Les quatre vitrines, où se mêlent à la fois photos, archives et notes personnelles des travailleurs de l’hôpital, ne sont en fait que la partie émergée de l’iceberg. Et pour cause: elles ne constituent qu’une étape dans le long travail initié par le photographe Vincen Beeckman, et leur contenu sera d’ailleurs réactualisé tous les deux mois. L’idée est d’initier une démarche artistique qui soit avant tout une aventure humaine et qui partirait à la rencontre des habitants de la véritable «ville dans la ville» qu’est Saint-Pierre.
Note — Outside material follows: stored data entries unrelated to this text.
(** A quota file that is created and closed without any entry is rejected when it is
    opened: the number of blocks in its information, two, is more than its size has. *)
Theorem quota_empty_file_rejected {D} `{InodeFileLaws D} (f : D) qtype size0 chk : inode_ok f -> inode_size f = 0 -> 32 <= inode_room f < 2 ^ 63 ->
  0 <= qtype < 3 -> szchk_type chk <> QF_SZCHK_REGFILE ->
  exists h f' h', quota_file_create f qtype = Ok (0, h) /\ quota_file_close h true = Ok (0, f') /\
    quota_file_open f' size0 qtype chk = Ok (EIO, Some h').
Proof.
  intros Hk Hsz Hroom Hty Hc. set (h0 := blank_handle {| qf_data := f; qf_size := 0 |} qtype).
  destruct (new_io_run h0) as (m & f0 & Hm & Hn & Hr & Hlen & (Hk0 & Hs0 & Hb0) & Hby); try done; [by split; [|cbn; lia]|cbn; lia|].
  assert (Hod : on_disk (with_qf (new_info h0) f0)).
  { apply (new_io_on_disk h0 m f0 Hm). intros x Hx. rewrite Hby, (proj2 (Z.leb_le _ _)), (proj2 (Z.ltb_lt _ _)) by lia. done. }
  cbn in Hlen. rewrite Hsz in Hlen. change (Z.max 0 32) with 32 in Hlen.
  destruct (f2fs_filesize_update_ok (qf_data f0) 32 Hk0) as (f1 & Hu & Hs1 & Hr1 & Hk1 & Hb1); [lia|].
  exists (with_qf (new_info h0) f0), f1. unfold quota_file_create. fold h0. rewrite Hn, res_bind_ret.
  assert (Hclose : quota_file_close (with_qf (new_info h0) f0) true = Ok (0, f1)).
  { unfold quota_file_close. change (qh_dirty (with_qf (new_info h0) f0)) with false. cbn iota. rewrite res_bind_ret.
    change (qh_qf (with_qf (new_info h0) f0)) with f0. rewrite Hs0, Hlen. change (u64 32) with 32. cbn [Z.ltb Z.compare]. by rewrite Hu, res_bind_ret. }
  unfold quota_file_open. rewrite (proj2 (Z.leb_gt _ _)) by (unfold MAXQUOTAS; lia). set (h1 := blank_handle _ _).
  destruct (od_magic _ Hod) as (m' & Hm' & Hhd). destruct (od_info _ Hod) as [Hx|Hinfo]; [done|].
  rewrite (check_file_Ok h1 qtype m' Hk1 Hm'), res_bind_ret; [|intros k x Hx; rewrite <- (Hhd k x Hx); apply Hb1|cbn; lia]. cbn [negb].
  unfold v2_init_io. cbn [qh_qf].
  assert (Hread : qf_read (qh_qf h1) V2_DQINFOOFF SIZE_OF_DQINFO = Ok (v2_mem2diskdqinfo (with_qf (new_info h0) f0))).
  { change SIZE_OF_DQINFO with (Z.of_nat 24). rewrite <- (length_dqinfo (with_qf (new_info h0) f0)).
    apply read_at; rewrite ?length_dqinfo; try (unfold V2_DQINFOOFF; cbn; lia); [done|]. intros k x Hx. rewrite <- (Hinfo k x Hx). apply Hb1. }
  rewrite Hread, res_bind_ret, length_dqinfo. change (negb (Z.of_nat 24 =? SIZE_OF_DQINFO)) with false. cbn iota.
  rewrite (disk2mem_info (with_qf (new_info h0) f0)), res_bind_ret; try done; try (by unfold is_u32; cbn; lia).
  cbn [qh_qf h1 blank_handle qf_data with_qf]. rewrite (f2fs_quota_size_ok _ Hk1), res_bind_ret, Hs1.
  eexists. split; [done|]. split; [done|]. by destruct (szchk_type chk).
Qed.
Lemma quota_empty_file_rejected_witness : exists h f h', quota_file_create blank_file 0 = Ok (0, h) /\
  quota_file_close h true = Ok (0, f) /\ quota_file_open f 0 0 {| szchk_type := QF_SZCHK_NONE; last_blkofs := 0; maxsize := 0 |} = Ok (EIO, Some h').
Proof.
  apply (quota_empty_file_rejected blank_file 0 0 {| szchk_type := QF_SZCHK_NONE; last_blkofs := 0; maxsize := 0 |}); try (cbn; lia); discriminate.
Defined.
À l’heure où les photos sont partout (et donc nulle part), Vincen Beeckman leur redonne un sens. Quand il rencontre les membres du personnel de la section nettoyage ou sécurité, l’idée pour lui n’est pas de se transformer en photographe prédateur, mais bien en interlocuteur. Ses photos, il les fait souvent à la demande des principaux intéressés, qui retrouvent alors dans le processus cette charge qui donne subitement un sens.
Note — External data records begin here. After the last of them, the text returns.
(** The loop on blocks that are there. *)
Lemma write_loop_spec ino nb a0 inode A addr_type fuel : has_data addr_type = true -> forall v dn left offset count written_count buffer,
  file_map v ino nb a0 inode A -> dn_inode dn = inode -> (0 < count -> left = 0 \/ cursor inode nb A dn left (offset / 4096)) ->
  bytes buffer -> count = Z.of_nat (length buffer) -> 0 <= offset -> offset + count <= 4096 * nb -> (1 <= fuel)%nat ->
  (0 < count -> (offset mod 4096 + count + 4095) / 4096 + 1 <= Z.of_nat fuel) ->
  exists dn' d', f2fs_write_loop fuel v ino dn false left offset count written_count buffer addr_type =
      Ok {| w_vol := with_vdisk v d'; w_dn := dn'; w_idirty := false; w_offset := offset + count; w_count := written_count + count |} /\
    dn_inode dn' = inode /\ overwritten nb A (v_disk v) d' offset buffer.
Proof.
  intros Hdata. induction fuel as [|fuel IH]; intros v dn left offset count written_count buffer F Hdn Hcur Hby Hc Ho Hroom Hf1 Hf; [lia|]. cbn [f2fs_write_loop].
  destruct (Z.leb_spec count 0) as [Hz|Hz].
  { destruct buffer; [|cbn in Hc; lia]. subst count. cbn [length] in *. exists dn, (v_disk v). rewrite with_vdisk_same, !Z.add_0_r. split_and!; try done.
    apply overwritten_nil. intros j Hj. by destruct (fm_data _ _ _ _ _ _ F j Hj) as (_ & _ & _ & ?). }
  set (idx := offset / 4096) in *. assert (Hidx : 0 <= idx < nb) by (subst idx; split; [apply Z.div_pos|apply Z.div_lt_upper_bound]; lia).
  assert (exists dn1 n, write_node v ino dn left offset = Ok (0, v, dn1, n) /\ cursor inode nb A dn1 n idx) as (dn1 & n & -> & C).
  { unfold write_node. destruct (Hcur Hz) as [->|C].
    - cbn [Z.eqb]. rewrite Hdn, Z.shiftr_div_pow2 by lia. change (2 ^ 12) with 4096. fold idx.
      destruct (get_dnode_at v ino nb a0 inode A idx ALLOC_NODE F Hidx) as (dn1 & n & -> & Hn & C & _). rewrite res_bind_ret. cbn [Z.eqb negb]. rewrite Hn, res_bind_ret.
      pose proof (cu_left _ _ _ _ _ _ C) as Hl. rewrite u32_id, u64_id by (unfold is_u32, is_u64; lia). eexists _, _. split; [reflexivity|exact C].
    - pose proof (cu_left _ _ _ _ _ _ C) as Hl. rewrite (proj2 (Z.eqb_neq _ _)) by lia. by exists dn, left. }
  rewrite res_bind_ret. cbn [Z.eqb negb]. pose proof C as [C1 [C2 C3] C4 (blk & Hnb & Ha)]. rewrite C2, andb_false_r. cbn [orb].
  rewrite (proj2 (Z.ltb_lt _ _)), assert_true, res_bind_ret by lia. rewrite Hdata. cbn [negb]. rewrite Hnb, res_bind_ret.
  specialize (Ha 0 ltac:(lia) ltac:(lia)) as Ha0. rewrite !Z.add_0_r in Ha0. rewrite Ha0, res_bind_ret.
  destruct (fm_data _ _ _ _ _ _ F idx Hidx) as (Hnull & Hnew & _ & b & Hb & Hlb & Hbb).
  rewrite (proj2 (Z.eqb_neq _ _) Hnull), (proj2 (Z.eqb_neq _ _) Hnew). cbn [orb andb]. rewrite res_bind_ret. cbn [Z.eqb negb].
  pose proof (Z.div_mod offset 4096 ltac:(lia)) as Hdm. fold idx in Hdm. pose proof (Z.mod_pos_bound offset 4096 ltac:(lia)) as Hm. set (off := offset mod 4096) in *.
  set (len := Z.min (4096 - off) count). assert (Hlen : length (take (Z.to_nat len) buffer) = Z.to_nat len) by (rewrite length_take; lia).
  rewrite (write_in_block_Ok v (A idx) b), res_bind_ret by (done || lia). set (d1 := <[A idx := splice b off (take (Z.to_nat len) buffer)]> (v_disk v)).
  assert (O1 : overwritten nb A (v_disk v) d1 offset (take (Z.to_nat len) buffer)).
  { rewrite Hdm. eapply overwritten_block; try done; [lia|lia|by apply bytes_take]. }
  assert (F1 : file_map (with_vdisk v d1) ino nb a0 inode A) by (eapply file_map_data; [done|apply O1|apply O1]).
  assert ((if (n - 1 =? 0) || (count - len =? 0) then write_dnode (with_vdisk v d1) (dn_next dn1) else Ok (with_vdisk v d1)) = Ok (with_vdisk v d1)) as ->.
  { unfold write_dnode. cbn [dn_next dn_ndirty]. rewrite C3. by destruct (_ || _). }
  rewrite res_bind_ret. assert (Hrest : count - len = Z.of_nat (length (drop (Z.to_nat len) buffer))) by (rewrite length_drop; lia).
  destruct (IH (with_vdisk v d1) (dn_next dn1) (n - 1) (offset + len) (count - len) (written_count + len) (drop (Z.to_nat len) buffer)) as (dn' & d' & -> & Hi' & O2); try done.
  - intros Hpos. destruct (decide (n = 1)) as [->|Hn1]; [by left|right].
    replace ((offset + len) / 4096) with (idx + 1) by (apply (Z.div_unique _ _ _ 0); lia). apply cursor_next; [done|lia].
  - by apply Forall_drop.
  - lia.
  - lia.
  - Z.to_euclidean_division_equations; lia.
  - intros Hpos. assert (Hoff : (offset + len) mod 4096 = 0) by (symmetry; apply (Z.mod_unique _ _ (idx + 1)); lia).
    rewrite Hoff. specialize (Hf Hz). Z.to_euclidean_division_equations; lia.
  - exists dn', d'. split; [|split; [done|]].
    + rewrite with_vdisk_twice. do 2 f_equal; lia.
    + rewrite <- (take_drop (Z.to_nat len) buffer). eapply overwritten_trans; [exact O1|]. rewrite Hlen.
      replace (offset + Z.of_nat (Z.to_nat len)) with (offset + len) by lia. exact O2.
Qed.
Ainsi, dans le très intéressant podcast qui accompagne l’initiative, les personnes rencontrées s’expriment: "Exposer ces photos-là, ça crée du respect…", "Se voir dans le hall de l’hôpital, ça donne confiance". Confiance, respect, écoute, partage… Les travailleurs de l’ombre se souviendront longtemps de ce photographe qu’ils ont d’abord vu débarquer avec méfiance. Aujourd’hui, partout dans l’hôpital, on l’appelle "l’Artiste". Pour beaucoup, Vincen est devenu un ami. Rencontre.
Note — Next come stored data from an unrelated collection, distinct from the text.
Definition chk_direct_node (inode : list Z) (ftype : Z) (w : walk) (nid : Z) : res (Z * walk) :=
  chk_node_with TYPE_DIRECT_NODE CURSEG_WARM_NODE (fun w node_blk ni => fsck_chk_dnode_blk w inode nid ftype node_blk ni) ftype w nid.

Definition fsck_chk_idnode_blk (w : walk) (inode : list Z) (ftype : Z) (node_blk : list Z) : res walk :=
  chk_nids (chk_direct_node inode ftype) addrs_per_block w node_blk.

Definition chk_indirect_node (inode : list Z) (ftype : Z) (w : walk) (nid : Z) : res (Z * walk) :=
  chk_node_with TYPE_INDIRECT_NODE CURSEG_COLD_NODE (fun w node_blk _ => fsck_chk_idnode_blk w inode ftype node_blk) ftype w nid.

Definition fsck_chk_didnode_blk (w : walk) (inode : list Z) (ftype : Z) (node_blk : list Z) : res walk :=
  chk_nids (chk_indirect_node inode ftype) (fun b => n ← addrs_per_block b; Ok (u32 (n * NIDS_PER_BLOCK))) w node_blk.

Definition chk_double_indirect_node (inode : list Z) (ftype : Z) (w : walk) (nid : Z) : res (Z * walk) :=
  chk_node_with TYPE_DOUBLE_INDIRECT_NODE CURSEG_COLD_NODE (fun w node_blk _ => fsck_chk_didnode_blk w inode ftype node_blk) ftype w nid.

(** * Inodes *)

Definition ofs_i_gc_failures : Z := 72.
Definition ofs_i_xattr_nid : Z := 76.
Definition ofs_i_namelen : Z := 88.
Definition ofs_i_name : Z := 92.
Definition ofs_i_dir_level : Z := 347.
Definition ofs_i_ext : Z := 348.
Definition ofs_i_ext_len : Z := 356.
Definition ofs_i_compr_blocks : Z := 384.
Definition F2FS_INLINE_DATA : Z := 0x02.
Definition F2FS_DATA_EXIST : Z := 0x08.
Definition F2FS_INLINE_DOTS : Z := 0x10.
Definition F2FS_FEATURE_EXTRA_ATTR : Z := 0x0008.
Definition F2FS_FEATURE_PRJQUOTA : Z := 0x0010.
Definition F2FS_FEATURE_INODE_CRTIME : Z := 0x0100.
Definition F2FS_FEATURE_COMPRESSION : Z := 0x2000.
Definition PREEN_MODE_2 : Z := 2.
Definition QF_SZCHK_INLINE : Z := 2.
Definition QF_SZCHK_REGFILE : Z := 3.
Definition F2FS_TOTAL_EXTRA_ATTR_SIZE : Z := 36.
Definition MIN_INLINE_DENTRY_SIZE : Z := 40.
Definition MAX_INLINE_XATTR_SIZE : Z :=
  DEF_ADDRS_PER_INODE - F2FS_TOTAL_EXTRA_ATTR_SIZE / 4 - DEF_INLINE_RESERVED_SIZE - MIN_INLINE_DENTRY_SIZE / 4.

Definition calc_extra_isize (feature : Z) : Z :=
  if has_feature feature F2FS_FEATURE_COMPRESSION then 36
  else if has_feature feature F2FS_FEATURE_INODE_CRTIME then 24
  else if has_feature feature F2FS_FEATURE_INODE_CHKSUM then 12
  else if has_feature feature F2FS_FEATURE_PRJQUOTA then 8
  else 4.

Definition is_qf_ino (sb : f2fs_super_block) (ino : Z) : bool := existsb (fun q => q =? ino) (sb_qf_ino sb).
Definition flag_set (b : list Z) (ofs f : Z) : res bool := i ← rd b ofs; Ok (negb (Z.land i f =? 0)).
(** [flags &= ~f] of a byte, of a [__le32] *)
Definition clear_flag8 (b : list Z) (ofs f : Z) : res (list Z) := i ← rd b ofs; wr b ofs (u8 (Z.land i (Z.lnot f))).
Definition clear_flag32 (b : list Z) (ofs f : Z) : res (list Z) := i ← get_le32 b ofs; set_le32 b ofs (u32 (Z.land i (Z.lnot f))).

(** The walk below an inode, the inode's block and [need_fix]. *)
Record inode_walk := { iw : walk; iw_blk : list Z; iw_fix : bool }.
Definition iw_st (x : inode_walk) : fsck_st := wk_st (iw x).
Definition iw_with_st (x : inode_walk) (st : fsck_st) : inode_walk := {| iw := wk_with_st (iw x) st; iw_blk := iw_blk x; iw_fix := iw_fix x |}.
Definition iw_with_walk (x : inode_walk) (w : walk) : inode_walk := {| iw := w; iw_blk := iw_blk x; iw_fix := iw_fix x |}.
(** [ASSERT_MSG], and if errors are to be fixed a change of the block. *)
Definition iw_repair (x : inode_walk) (bug : bool) (change : list Z -> res (list Z)) : res inode_walk :=
  let w := wk_with_st (iw x) (assert_msg (iw_st x) bug) in
  if k_fix_on c then b ← change (iw_blk x); Ok {| iw := w; iw_blk := b; iw_fix := true |}
  else Ok {| iw := w; iw_blk := iw_blk x; iw_fix := iw_fix x |}.
Definition iw_child (x : inode_walk) (f : child_info -> child_info) : inode_walk :=
  iw_with_walk x (wk_with_child (iw x) (f (wk_child (iw x)))).

(** Without support for compression, and for inline data, the flag is dropped in memory
    in any case. *)
Definition inode_compr_flag (x : inode_walk) : res (inode_walk * bool) :=
  f ← get_le32 (iw_blk x) ofs_i_flags;
  if negb (Z.land f F2FS_COMPR_FL =? 0) then
    inl ← flag_set (iw_blk x) ofs_i_inline F2FS_INLINE_DATA;
    if negb (has_feature (fk_feature (iw_st x)) F2FS_FEATURE_COMPRESSION) || inl then
      b ← clear_flag32 (iw_blk x) ofs_i_flags F2FS_COMPR_FL;
      Ok ({| iw := iw x; iw_blk := b; iw_fix := iw_fix x || k_fix_on c |}, false)
    else Ok (x, true)
  else Ok (x, false).

(** [child] as it is set up for the inode [nid]. *)
Definition new_child (nid : Z) (node_blk : list Z) : res child_info :=
  pino ← get_le32 node_blk ofs_i_pino;
  dir_level ← rd node_blk ofs_i_dir_level;
  Ok {| ci_ext := {| ce_state := 0; ce_pgofs := 0; ce_ei := {| ei_fofs := 0; ei_blk := 0; ei_len := 0 |}; ce_last_blk := 0 |};
        ci_links := 2; ci_files := 0; ci_dots := 0; ci_dir_level := dir_level; ci_p_ino := nid; ci_p_name := replicate 256 0;
        ci_pp_ino := pino; ci_i_namelen := 0 |}.

(** How the check goes on after the inode's block was looked up in [main_area_bitmap]:
    with its contents, at [skip_blkcnt_fix], or not at all. *)
Inductive inode_seen := SeenFirst | SeenMore | SeenLinked.

Definition inode_mark (x : inode_walk) (nid ftype : Z) (ni : node_info) (i_links : Z) : res (inode_walk * inode_seen) :=
  let st := iw_st x in
  b ← f2fs_test_main_bitmap (fk_seg st) (ni_blk_addr ni);
  let st := if b =? 0 then add_chk st 0 0 1 else st in
  if ftype =? F2FS_FT_DIR then
    st ← mark_main st (ni_blk_addr ni) CURSEG_HOT_NODE;
    namelen ← get_le32 (iw_blk x) ofs_i_namelen;
    let child := wk_child (iw x) in
    _ ← defined_ (namelen <=? Z.of_nat (length (ci_p_name child)));
    bs ← rd_bytes (iw_blk x) ofs_i_name (Z.to_nat namelen);
    p ← wr_list (ci_p_name child) 0 bs;
    let child := {| ci_ext := ci_ext child; ci_links := ci_links child; ci_files := ci_files child; ci_dots := ci_dots child;
                    ci_dir_level := ci_dir_level child; ci_p_ino := ci_p_ino child; ci_p_name := p; ci_pp_ino := ci_pp_ino child;
                    ci_i_namelen := ci_i_namelen child |} in
    Ok (iw_with_walk x (wk_with_child (wk_with_st (iw x) st) child), SeenFirst)
  else if b =? 0 then
    st ← mark_main st (ni_blk_addr ni) CURSEG_WARM_NODE;
    st ← (if (1 <? i_links) && negb (ftype =? F2FS_FT_ORPHAN) && negb (is_qf_ino (g_super (sg (fk_seg st))) nid) then
            l ← add_into_hard_link_list (fk_links st) nid i_links;
            Ok (with_links st l (u32 (fk_multi st + 1)))
          else Ok st);
    Ok (iw_with_st x st, SeenFirst)
  else
    match find_and_dec_hard_link_list (fk_links st) nid with
    | Some l => Ok (iw_with_st x (with_links st l (fk_multi st)), SeenLinked)
    | None =>
        x ← iw_repair (iw_with_st x st) true (fun b => set_le32 b ofs_i_links (u32 (i_links + 1)));
        Ok (x, SeenMore)
    end.

Definition inode_xattr (x : inode_walk) : res inode_walk :=
  xnid ← get_le32 (iw_blk x) ofs_i_xattr_nid;
  '(ret, st, cnt) ← fsck_chk_xattr_blk (iw_st x) xnid (wk_cnt (iw x));
  let x := iw_with_walk x {| wk_st := st; wk_cnt := cnt; wk_cbc := wk_cbc (iw x); wk_child := wk_child (iw x) |} in
  if negb (ret =? 0) then iw_repair x false (fun b => set_le32 b ofs_i_xattr_nid 0) else Ok x.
"Je ne me vois pas comme l’artiste omnipotent, qui décide tout, qui doit étaler son 'talent incroyable de professionnel'."
Quel est votre parcours?
J’ai travaillé 18 ans avec Recyclart. Je devais créer des liens avec le quartier, j’étais médiateur. Quand il fallait faire des photos, souvent j’y allais moi-même, ça marchait comme ça, j’étais comme en résidence, et j’invitais d’autres personnes. Pour un travail dans les Marolles, on a proposé un mélange de textes, de dessins, de photos, de sons. On a présenté ça dans une salle d’expo du Centre culturel Bruegel. C’était une expérience globale, avec un travail sonore plutôt expérimental, des textes écrits sur ce qui s’entendait dans les salles d’attente, des dessins sur le vif. Je n’arrive pas à m’arrêter quand c’est intéressant. J’ai donc proposé à la Ville de Bruxelles un projet uniquement autour de l’hôpital.
Parlez-nous du podcast disponible sur le site de la Centrale, qui raconte très bien l’ambiance de votre démarche…
L’idée est de décrire comment s’est installée la relation, sont inclus des messages téléphoniques que m’ont laissés les gens… Ils participent un maximum. Je ne me vois pas comme l’artiste omnipotent, qui décide tout, qui doit étaler son "talent incroyable de professionnel". Les gens apportent des documents à eux, parfois même de petits textes, des poésies. Je motive les choses mais il faut que chacun s’y retrouve. J’essaie de créer une relation, voir sur quoi ça débouche, en évitant surtout que les personnes se sentent dépossédées.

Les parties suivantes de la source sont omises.